● Brief
In the material below, the lines from the one containing "sim 1%nat = S754_finite false 11863284 (-24) /\" through the one containing "assert (H1 : sim" are to be given again exactly, ends included, and no others.

● Data
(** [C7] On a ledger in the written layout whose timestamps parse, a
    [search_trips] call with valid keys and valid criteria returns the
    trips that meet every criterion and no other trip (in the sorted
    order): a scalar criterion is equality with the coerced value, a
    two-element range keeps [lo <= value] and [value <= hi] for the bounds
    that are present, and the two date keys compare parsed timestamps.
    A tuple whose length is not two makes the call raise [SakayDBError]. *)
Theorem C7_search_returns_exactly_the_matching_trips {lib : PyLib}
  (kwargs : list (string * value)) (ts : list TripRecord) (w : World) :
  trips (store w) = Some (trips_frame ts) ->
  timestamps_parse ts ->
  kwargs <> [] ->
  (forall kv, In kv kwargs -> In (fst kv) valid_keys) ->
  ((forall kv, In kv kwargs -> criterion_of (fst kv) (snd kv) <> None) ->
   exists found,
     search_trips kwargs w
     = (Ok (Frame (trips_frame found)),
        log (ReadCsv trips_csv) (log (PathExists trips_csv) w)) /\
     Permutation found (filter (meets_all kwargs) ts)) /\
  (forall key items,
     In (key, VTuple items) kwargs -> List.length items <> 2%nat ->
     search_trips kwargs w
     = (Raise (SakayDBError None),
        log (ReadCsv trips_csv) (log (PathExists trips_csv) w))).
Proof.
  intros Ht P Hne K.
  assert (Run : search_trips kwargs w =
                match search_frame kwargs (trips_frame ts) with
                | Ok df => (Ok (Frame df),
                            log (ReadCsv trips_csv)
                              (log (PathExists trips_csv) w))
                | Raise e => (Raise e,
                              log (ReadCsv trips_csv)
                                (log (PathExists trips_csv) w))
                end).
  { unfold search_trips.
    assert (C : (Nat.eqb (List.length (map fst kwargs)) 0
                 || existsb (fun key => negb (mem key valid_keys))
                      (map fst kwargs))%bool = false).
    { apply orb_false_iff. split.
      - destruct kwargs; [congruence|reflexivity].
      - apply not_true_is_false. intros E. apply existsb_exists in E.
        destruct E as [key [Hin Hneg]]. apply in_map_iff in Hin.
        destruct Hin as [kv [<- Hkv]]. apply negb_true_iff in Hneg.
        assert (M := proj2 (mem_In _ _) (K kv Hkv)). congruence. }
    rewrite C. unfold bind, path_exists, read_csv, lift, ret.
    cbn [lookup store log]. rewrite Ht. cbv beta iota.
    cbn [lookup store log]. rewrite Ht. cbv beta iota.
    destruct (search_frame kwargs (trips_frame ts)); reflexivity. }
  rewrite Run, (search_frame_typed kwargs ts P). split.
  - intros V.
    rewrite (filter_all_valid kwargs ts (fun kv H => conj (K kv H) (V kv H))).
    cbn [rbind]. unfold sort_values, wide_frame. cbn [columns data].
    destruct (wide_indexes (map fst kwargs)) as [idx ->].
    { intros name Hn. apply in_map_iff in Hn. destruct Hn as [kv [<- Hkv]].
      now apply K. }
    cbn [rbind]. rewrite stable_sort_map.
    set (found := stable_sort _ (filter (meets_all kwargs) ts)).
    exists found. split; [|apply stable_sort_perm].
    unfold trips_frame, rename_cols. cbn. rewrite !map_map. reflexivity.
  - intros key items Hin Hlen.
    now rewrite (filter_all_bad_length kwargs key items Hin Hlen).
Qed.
---
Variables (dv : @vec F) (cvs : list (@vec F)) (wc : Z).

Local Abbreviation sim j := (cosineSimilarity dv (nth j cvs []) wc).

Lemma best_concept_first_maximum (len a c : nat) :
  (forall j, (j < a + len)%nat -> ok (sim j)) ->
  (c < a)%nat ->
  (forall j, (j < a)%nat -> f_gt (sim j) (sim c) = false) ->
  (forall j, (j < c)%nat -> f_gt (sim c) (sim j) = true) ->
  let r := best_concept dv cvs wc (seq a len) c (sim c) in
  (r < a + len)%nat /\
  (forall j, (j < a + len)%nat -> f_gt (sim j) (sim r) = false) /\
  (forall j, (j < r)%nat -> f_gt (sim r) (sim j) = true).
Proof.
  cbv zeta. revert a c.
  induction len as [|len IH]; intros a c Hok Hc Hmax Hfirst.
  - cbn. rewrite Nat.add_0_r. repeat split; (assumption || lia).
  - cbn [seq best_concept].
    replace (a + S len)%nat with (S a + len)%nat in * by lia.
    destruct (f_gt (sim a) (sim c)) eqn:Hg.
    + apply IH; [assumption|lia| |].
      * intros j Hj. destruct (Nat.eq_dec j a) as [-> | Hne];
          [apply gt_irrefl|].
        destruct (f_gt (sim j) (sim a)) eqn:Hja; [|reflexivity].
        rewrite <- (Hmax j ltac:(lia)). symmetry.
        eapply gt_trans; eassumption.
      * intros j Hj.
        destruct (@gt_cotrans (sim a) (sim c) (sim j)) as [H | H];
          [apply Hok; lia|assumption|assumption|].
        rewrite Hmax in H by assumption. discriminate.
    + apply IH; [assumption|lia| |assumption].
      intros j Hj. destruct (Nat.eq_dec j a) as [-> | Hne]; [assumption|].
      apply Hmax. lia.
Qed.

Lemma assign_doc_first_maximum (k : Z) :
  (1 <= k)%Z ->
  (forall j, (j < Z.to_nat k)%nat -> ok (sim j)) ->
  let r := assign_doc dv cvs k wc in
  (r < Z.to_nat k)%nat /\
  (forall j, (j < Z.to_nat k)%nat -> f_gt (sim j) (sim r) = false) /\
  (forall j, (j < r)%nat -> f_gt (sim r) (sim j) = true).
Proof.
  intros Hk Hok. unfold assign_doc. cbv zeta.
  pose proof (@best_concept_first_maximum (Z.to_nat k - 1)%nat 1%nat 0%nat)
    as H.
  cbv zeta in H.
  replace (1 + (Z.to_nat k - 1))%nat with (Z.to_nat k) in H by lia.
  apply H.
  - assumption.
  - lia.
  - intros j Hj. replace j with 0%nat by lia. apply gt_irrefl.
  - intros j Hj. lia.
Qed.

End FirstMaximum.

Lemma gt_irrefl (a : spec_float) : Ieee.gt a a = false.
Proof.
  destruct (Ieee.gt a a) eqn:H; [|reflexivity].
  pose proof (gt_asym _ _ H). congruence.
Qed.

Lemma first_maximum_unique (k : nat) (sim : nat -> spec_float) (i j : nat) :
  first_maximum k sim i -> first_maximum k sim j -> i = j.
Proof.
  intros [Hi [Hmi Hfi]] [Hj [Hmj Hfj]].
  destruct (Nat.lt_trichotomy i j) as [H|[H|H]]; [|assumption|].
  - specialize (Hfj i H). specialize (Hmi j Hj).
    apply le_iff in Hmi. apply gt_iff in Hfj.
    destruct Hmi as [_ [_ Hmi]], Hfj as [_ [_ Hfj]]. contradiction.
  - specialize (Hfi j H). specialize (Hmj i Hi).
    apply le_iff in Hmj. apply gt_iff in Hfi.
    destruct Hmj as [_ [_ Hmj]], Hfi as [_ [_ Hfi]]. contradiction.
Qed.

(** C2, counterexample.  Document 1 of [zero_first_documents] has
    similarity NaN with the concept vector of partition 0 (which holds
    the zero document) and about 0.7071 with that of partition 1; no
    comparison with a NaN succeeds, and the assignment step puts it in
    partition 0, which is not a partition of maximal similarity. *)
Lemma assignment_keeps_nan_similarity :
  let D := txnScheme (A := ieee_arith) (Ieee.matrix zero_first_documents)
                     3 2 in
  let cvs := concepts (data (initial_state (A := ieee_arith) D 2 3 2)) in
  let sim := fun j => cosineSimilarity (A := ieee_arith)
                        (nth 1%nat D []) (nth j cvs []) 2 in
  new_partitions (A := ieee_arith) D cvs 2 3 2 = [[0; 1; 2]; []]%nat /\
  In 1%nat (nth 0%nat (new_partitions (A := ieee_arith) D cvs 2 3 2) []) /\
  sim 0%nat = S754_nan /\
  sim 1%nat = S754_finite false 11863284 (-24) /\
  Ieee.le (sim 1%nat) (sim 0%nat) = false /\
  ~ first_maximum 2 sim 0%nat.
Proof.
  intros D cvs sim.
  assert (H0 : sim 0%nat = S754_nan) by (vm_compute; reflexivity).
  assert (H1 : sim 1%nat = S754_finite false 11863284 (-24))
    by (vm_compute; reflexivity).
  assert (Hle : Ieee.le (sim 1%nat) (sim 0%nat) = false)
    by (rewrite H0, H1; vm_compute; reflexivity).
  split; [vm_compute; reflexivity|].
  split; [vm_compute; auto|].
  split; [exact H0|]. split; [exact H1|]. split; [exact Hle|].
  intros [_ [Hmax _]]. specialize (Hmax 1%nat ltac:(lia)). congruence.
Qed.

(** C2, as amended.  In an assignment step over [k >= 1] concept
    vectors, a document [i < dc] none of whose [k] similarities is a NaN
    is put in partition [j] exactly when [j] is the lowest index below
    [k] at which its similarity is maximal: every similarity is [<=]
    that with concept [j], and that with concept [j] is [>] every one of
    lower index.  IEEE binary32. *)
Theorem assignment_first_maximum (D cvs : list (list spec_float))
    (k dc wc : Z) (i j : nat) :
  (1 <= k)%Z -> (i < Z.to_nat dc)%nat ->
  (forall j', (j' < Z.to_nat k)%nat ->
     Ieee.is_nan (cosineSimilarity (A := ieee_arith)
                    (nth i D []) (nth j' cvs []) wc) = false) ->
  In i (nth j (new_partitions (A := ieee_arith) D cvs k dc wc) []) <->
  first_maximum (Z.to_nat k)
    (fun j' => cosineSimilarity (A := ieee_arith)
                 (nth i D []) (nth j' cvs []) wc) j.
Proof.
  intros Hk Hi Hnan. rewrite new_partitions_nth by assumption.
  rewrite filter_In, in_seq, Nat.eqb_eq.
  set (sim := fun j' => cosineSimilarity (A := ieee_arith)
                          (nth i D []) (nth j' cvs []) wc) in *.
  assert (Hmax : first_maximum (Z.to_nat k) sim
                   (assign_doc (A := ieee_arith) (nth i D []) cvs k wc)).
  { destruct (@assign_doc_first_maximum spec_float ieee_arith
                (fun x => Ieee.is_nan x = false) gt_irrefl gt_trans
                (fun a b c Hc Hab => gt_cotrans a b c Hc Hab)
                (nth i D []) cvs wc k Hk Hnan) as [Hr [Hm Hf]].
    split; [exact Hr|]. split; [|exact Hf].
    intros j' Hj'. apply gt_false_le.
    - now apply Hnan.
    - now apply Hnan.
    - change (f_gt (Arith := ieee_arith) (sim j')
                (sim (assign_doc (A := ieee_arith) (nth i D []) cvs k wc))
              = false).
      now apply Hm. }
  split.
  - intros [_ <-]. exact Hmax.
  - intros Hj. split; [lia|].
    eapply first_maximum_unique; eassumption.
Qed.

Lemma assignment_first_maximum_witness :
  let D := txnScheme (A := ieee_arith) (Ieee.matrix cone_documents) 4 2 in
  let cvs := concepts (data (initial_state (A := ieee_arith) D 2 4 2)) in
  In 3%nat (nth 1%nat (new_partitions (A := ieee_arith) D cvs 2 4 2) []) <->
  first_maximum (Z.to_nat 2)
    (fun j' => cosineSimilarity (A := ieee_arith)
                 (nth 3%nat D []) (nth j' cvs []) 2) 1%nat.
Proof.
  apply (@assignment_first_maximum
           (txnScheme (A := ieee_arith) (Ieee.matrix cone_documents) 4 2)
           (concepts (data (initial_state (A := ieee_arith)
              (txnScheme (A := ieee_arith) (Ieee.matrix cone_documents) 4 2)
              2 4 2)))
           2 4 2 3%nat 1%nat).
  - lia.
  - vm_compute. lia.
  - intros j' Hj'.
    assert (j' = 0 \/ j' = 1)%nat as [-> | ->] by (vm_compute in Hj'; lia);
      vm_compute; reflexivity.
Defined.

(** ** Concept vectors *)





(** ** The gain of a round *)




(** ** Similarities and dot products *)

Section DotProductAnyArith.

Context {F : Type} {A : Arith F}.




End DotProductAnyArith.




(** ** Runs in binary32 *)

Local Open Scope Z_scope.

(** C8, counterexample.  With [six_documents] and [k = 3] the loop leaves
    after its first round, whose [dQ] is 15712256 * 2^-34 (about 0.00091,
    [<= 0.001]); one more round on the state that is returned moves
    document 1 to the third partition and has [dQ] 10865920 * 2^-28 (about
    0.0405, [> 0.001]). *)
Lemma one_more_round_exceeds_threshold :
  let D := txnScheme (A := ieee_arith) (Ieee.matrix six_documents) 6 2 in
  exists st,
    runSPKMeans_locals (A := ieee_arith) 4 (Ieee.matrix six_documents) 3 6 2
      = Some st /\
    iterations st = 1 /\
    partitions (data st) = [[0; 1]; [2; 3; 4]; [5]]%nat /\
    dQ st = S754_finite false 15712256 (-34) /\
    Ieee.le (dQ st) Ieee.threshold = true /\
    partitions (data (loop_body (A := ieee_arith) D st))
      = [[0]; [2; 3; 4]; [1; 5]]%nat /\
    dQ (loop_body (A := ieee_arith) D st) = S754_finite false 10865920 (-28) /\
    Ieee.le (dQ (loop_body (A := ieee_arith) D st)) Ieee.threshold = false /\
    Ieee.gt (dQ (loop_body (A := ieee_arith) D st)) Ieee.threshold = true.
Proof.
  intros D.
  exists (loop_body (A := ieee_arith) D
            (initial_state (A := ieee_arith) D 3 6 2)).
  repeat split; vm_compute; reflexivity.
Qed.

● Task solution
  sim 1%nat = S754_finite false 11863284 (-24) /\
  Ieee.le (sim 1%nat) (sim 0%nat) = false /\
  ~ first_maximum 2 sim 0%nat.
Proof.
  intros D cvs sim.
  assert (H0 : sim 0%nat = S754_nan) by (vm_compute; reflexivity).
  assert (H1 : sim 1%nat = S754_finite false 11863284 (-24))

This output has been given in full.